4.1. Supercritical Fluid Extraction Principles

The SFE is determined by the solvating properties of a supercritical fluid, which can be generated by applying pressure and temperature above the critical point of a substance. Each compound exhibits a distinct critical point [53]. The yields of the SFE process, as well as the properties and chemical composition of the extracted material, are influenced by the type of SCF used and process parameters (temperature, pressure, extraction time, etc.) [32]. The extractability of the SCF can be adjusted by appropriately managing the SFE parameters, allowing this technology to find applications ranging from food to pesticide research.

4.2. Supercritical Fluid Extraction Instrument

The SFE apparatus is classified into four scales based on the vessel volume: analytical (1–24 mL), bench (200–500 mL), pilot (1–50 L), and production (350+ L). Regardless of complexity or cost, all extraction systems have the same fundamental components such as a CO₂ resource, chiller unit, CO₂ pump, co-solvent reservoir, co-solvent pump, valves, heater controller, extractor, heating jacket, back pressure regulator, vessel, equilibration coil, pressure vessels, and collector, as shown in Figure 4 [54,55].

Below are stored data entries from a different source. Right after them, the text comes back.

Lemma cells_untouched (ws : list Write) (col : string) (r : Z) :
  Forall (fun w => snd (address w) <> r) ws ->
  cell_value ws col r = None /\ cell_format ws col r = None.
Proof.
  induction ws as [|w ws IH] using rev_ind; intros Hall.
  - split; reflexivity.
  - apply Forall_app in Hall as [Hws Hw]. inversion_clear Hw as [|? ? Hr _].
    destruct (IH Hws) as [Hv Hf].
    rewrite cell_value_app, cell_format_app, Hv, Hf.
    assert (Hat : at_cell col r w = false).
    { unfold at_cell. apply Z.eqb_neq in Hr. rewrite Hr. apply andb_false_r. }
    unfold cell_value, cell_format. cbn [fold_left].
    destruct w; rewrite Hat; split; reflexivity.
Qed.

Lemma no_formats (ws : list Write) (col : string) (r : Z) :
  Forall (fun w => is_value w = true) ws -> cell_format ws col r = None.
Proof.
  induction ws as [|w ws IH] using rev_ind; intros Hall.
  - reflexivity.
  - apply Forall_app in Hall as [Hws Hw]. inversion_clear Hw as [|? ? Hv _].
    rewrite cell_format_app, (IH Hws).
    destruct w; [reflexivity | discriminate].
Qed.

Lemma input_row_writes_rows (e : string * PyVal * string) (r : Z) :
  Forall (fun w => snd (address w) = r) (input_row_writes e r).
Proof.
  destruct e as [[label value] unit_]. unfold input_row_writes.
  destruct (inputs_number_format value); repeat constructor.
Qed.

Lemma block_rows_above {A : Type} (row_writes : A -> Z -> list Write) :
  (forall e r, Forall (fun w => snd (address w) = r) (row_writes e r)) ->
  forall (l : list A) (row0 : Z),
    Forall (fun w => (row0 < snd (address w))%Z) (block_writes row_writes l row0).
Proof.
  intros Hrow. induction l as [|e l IH]; intros row0; cbn [block_writes].
  - constructor.
  - apply Forall_app. split.
    + eapply Forall_impl; [|apply (Hrow e (row0 + 1)%Z)].
      intros w Hw. cbv beta in Hw. lia.
    + eapply Forall_impl; [|apply (IH (row0 + 1)%Z)].
      intros w Hw. cbv beta in Hw. lia.
Qed.

Lemma input_block_untouched (l : list (string * PyVal * string))
      (row0 : Z) (col : string) (r : Z) :
  (r <= row0)%Z ->
  cell_value (block_writes input_row_writes l row0) col r = None /\
  cell_format (block_writes input_row_writes l row0) col r = None.
Proof.
  intros Hr. apply cells_untouched.
  eapply Forall_impl; [|apply (block_rows_above _ input_row_writes_rows l row0)].
  intros w Hw. cbv beta in Hw. lia.
Qed.

Lemma input_row_read (label : string) (value : PyVal) (unit_ : string) (r : Z) :
  let ws := input_row_writes (label, value, unit_) r in
  cell_value ws "B" r = Some (VStr label) /\
  cell_value ws "C" r = Some value /\
  cell_value ws "D" r = Some (VStr unit_) /\
  cell_format ws "C" r = inputs_number_format value.
Proof.
  unfold input_row_writes.
  destruct (inputs_number_format value);
    unfold cell_value, cell_format, at_cell;
    cbn [app fold_left address fst snd];
    rewrite !Z.eqb_refl; eval_string_tests; cbn [andb];
    repeat split; reflexivity.
Qed.

Lemma input_block_read (l : list (string * PyVal * string)) :
  forall (row0 : Z) (i : nat) (label : string) (value : PyVal) (unit_ : string),
    nth_error l i = Some (label, value, unit_) ->
    let ws := block_writes input_row_writes l row0 in
    let r := (row0 + 1 + Z.of_nat i)%Z in
    cell_value ws "B" r = Some (VStr label) /\
    cell_value ws "C" r = Some value /\
    cell_value ws "D" r = Some (VStr unit_) /\
    cell_format ws "C" r = inputs_number_format value.
Proof.
  induction l as [|e l IH]; intros row0 i label value unit_ Hi.
  - destruct i; discriminate.
  - cbn [block_writes]. cbv zeta.
    rewrite !cell_value_app, cell_format_app.
    destruct i as [|i].
    + injection Hi as ->.
      replace (row0 + 1 + Z.of_nat 0)%Z with (row0 + 1)%Z by lia.
      assert (Hle : (row0 + 1 <= row0 + 1)%Z) by lia.
      rewrite (proj1 (input_block_untouched l (row0 + 1) "B" _ Hle)).
      rewrite (proj1 (input_block_untouched l (row0 + 1) "C" _ Hle)).
      rewrite (proj1 (input_block_untouched l (row0 + 1) "D" _ Hle)).
      rewrite (proj2 (input_block_untouched l (row0 + 1) "C" _ Hle)).
      apply input_row_read.
    + cbn [nth_error] in Hi.
      replace (row0 + 1 + Z.of_nat (S i))%Z
        with (row0 + 1 + 1 + Z.of_nat i)%Z by lia.
      destruct (IH (row0 + 1)%Z i label value unit_ Hi)
        as (HB & HC & HD & HF).
      cbv zeta in HB, HC, HD, HF. rewrite HB, HC, HD, HF.
      repeat split; try reflexivity.
      destruct (inputs_number_format value) eqn:Hfmt; [reflexivity|].
      assert (Hne : Forall (fun w => snd (address w)
                                     <> (row0 + 1 + 1 + Z.of_nat i)%Z)
                           (input_row_writes e (row0 + 1))).
      { eapply Forall_impl; [|apply input_row_writes_rows].
        intros w Hw. cbv beta in Hw. lia. }
      apply (proj2 (cells_untouched _ "C" _ Hne)).
Qed.

Lemma sheet_back_rows (inp : Inputs) :
  Forall (fun w => (22 <= snd (address w))%Z) (sheet_back inp).
Proof.
  unfold sheet_back, pricing_inputs.
  cbn [block_writes cost_row_writes app].
  repeat (apply Forall_cons; [cbn [address snd]; lia|]). apply Forall_nil.
Qed.

Lemma sheet_front_values_only (inp : Inputs) (format_pct1 : Q -> string) :
  Forall (fun w => is_value w = true) (sheet_front inp format_pct1).
Proof.
  unfold sheet_front, toggles.
  cbn [block_writes toggle_row_writes app].
  destruct (truthy (jurisdiction inp)); eval_string_tests;
    cbn [truthy negb app];
    repeat (apply Forall_cons; [reflexivity|]); apply Forall_nil.
Qed.
(** C10.  When the weather service raises, [handle_get_current_weather]
    returns normally a single text item; the text is [str()] of the dict with
    the keys [error], [city] and [country], so it opens with a brace and a
    single-quoted key and is not valid JSON; a connected client that receives
    it from the provider returns it as a raw string. *)
Theorem weather_error_text_is_not_json
    (weather_service : value -> value -> ServiceOutcome) (city country : value)
    (text : str) :
  weather_service city country = ServiceRaised text ->
  exists shown,
    handle_get_current_weather weather_service city country = [TextContent shown] /\
    shown = py_str (VDict [(lit "error", VStr text); (lit "city", city);
                           (lit "country", country)]) /\
    (exists rest, shown = lit "{'error': " ++ rest) /\
    json_loads shown = JSONDecodeError /\
    forall (self : MCPClient) tool_name arguments w w' flag,
      session self <> None ->
      session_call_tool w tool_name arguments =
        (Returned {| result_content := handle_get_current_weather weather_service city country;
                     isError := flag |}, w') ->
      call_tool self tool_name arguments w = (Ok (VStr shown), w') /\
      is_dict (VStr shown) = false /\
      result_content_of (VStr shown) = shown.
Proof.
  intros E. unfold handle_get_current_weather. rewrite E.
  eexists. split; [reflexivity|]. split; [reflexivity|].
  assert (P : exists rest,
             py_str (VDict [(lit "error", VStr text); (lit "city", city);
                            (lit "country", country)]) = lit "{'error': " ++ rest).
  { eexists. cbn [py_str py_repr map join].
    change (repr_str (lit "error")) with (lit "'error'").
    reflexivity. }
  split; [exact P|].
  destruct P as [rest P].
  assert (J : json_loads (py_str (VDict [(lit "error", VStr text); (lit "city", city);
                                         (lit "country", country)])) = JSONDecodeError).
  { rewrite P. apply json_loads_single_quoted. }
  split; [exact J|].
  intros self tool_name arguments w w' flag C S.
  unfold call_tool. destruct (session self); [|contradiction].
  rewrite S. cbn [result_content]. rewrite J. repeat split.
Qed.
(** ** The answers of the server as the client reads them *)

Lemma scanstring_plain (s rest : str) :
  plain_text s = true -> scanstring (s ++ dquote :: rest) = Some (s, rest).
Proof.
  induction s as [|c s IH]; intros P; [reflexivity|].
  cbn [plain_text forallb] in P. apply andb_true_iff in P as [Pc Ps].
  unfold plain_char in Pc. apply andb_true_iff in Pc as [Pc P3].
  apply andb_true_iff in Pc as [P1 P2].
  apply negb_true_iff in P1, P2, P3.
  cbn [app]. rewrite scanstring_cons by assumption.
  unfold plain_text in IH. now rewrite IH.
Qed.

(** An object with the single member [error] and a raw message between the
    quotes. *)
Lemma json_loads_raw_error (msg : str) :
  plain_text msg = true ->
  json_loads (json_text "{'error': '" ++ msg ++ json_text "'}") =
  Parsed (VDict [(lit "error", VStr msg)]).
Proof.
  intros P.
  change (json_text "{'error': '" ++ msg ++ json_text "'}")
    with (123 :: dquote :: lit "error" ++ dquote :: 58 :: 32 :: dquote :: msg ++ [dquote; 125]).
  set (body := msg ++ [dquote; 125]).
  unfold json_loads, raw_decode, decode_fuel. cbn [length].
  match goal with
  | |- context [scan_once (2 + 2 * S ?n)%nat] =>
      change (2 + 2 * S n)%nat with (S (S (S (n + S (n + 0)))))
  end.
  change (skip_ws (123 :: ?r)) with (123 :: r).
  rewrite scan_once_object.
  rewrite (JSONObject_last _ _ [] _ (lit "error") (32 :: dquote :: body) (VStr msg) []).
  - reflexivity.
  - reflexivity.
  - change (skip_ws (32 :: dquote :: body)) with (dquote :: body).
    apply scan_once_string. subst body. now apply scanstring_plain.
Qed.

4.3. Supercritical Fluid Extraction Mechanism

The SFE method has been applied to thousands of solid-sample matrices. The SCF extracts and transports target components that can be solubilized under the specified temperature and pressure parameters. The SFE procedure can be performed in two principal modes: static and dynamic extraction [54]. During static extraction, the plant matrix is exposed to a constant amount of scCO₂ for a certain amount of time. The static mode is utilized to allow fluid (e.g., scCO₂) to penetrate the plant matrix and dissolve the analytes. In dynamic extraction, the plant matrix is continuously fed fresh CO₂. Both the static and dynamic modes are combined in most SFE experiments. A static mode allows scCO₂ to penetrate the plant material and dissolve the analytes. The static mode is followed by dynamic mode, which sweeps the analytes through the restrictor from the extraction vessel into the collecting system [54]. After the fluid and dissolved compounds are carried to the separators, the products are collected through a tap placed at the bottom of the separators. After depressurization, the fluid is either cycled or released into the surrounding media; then, the extract can be collected [55,56].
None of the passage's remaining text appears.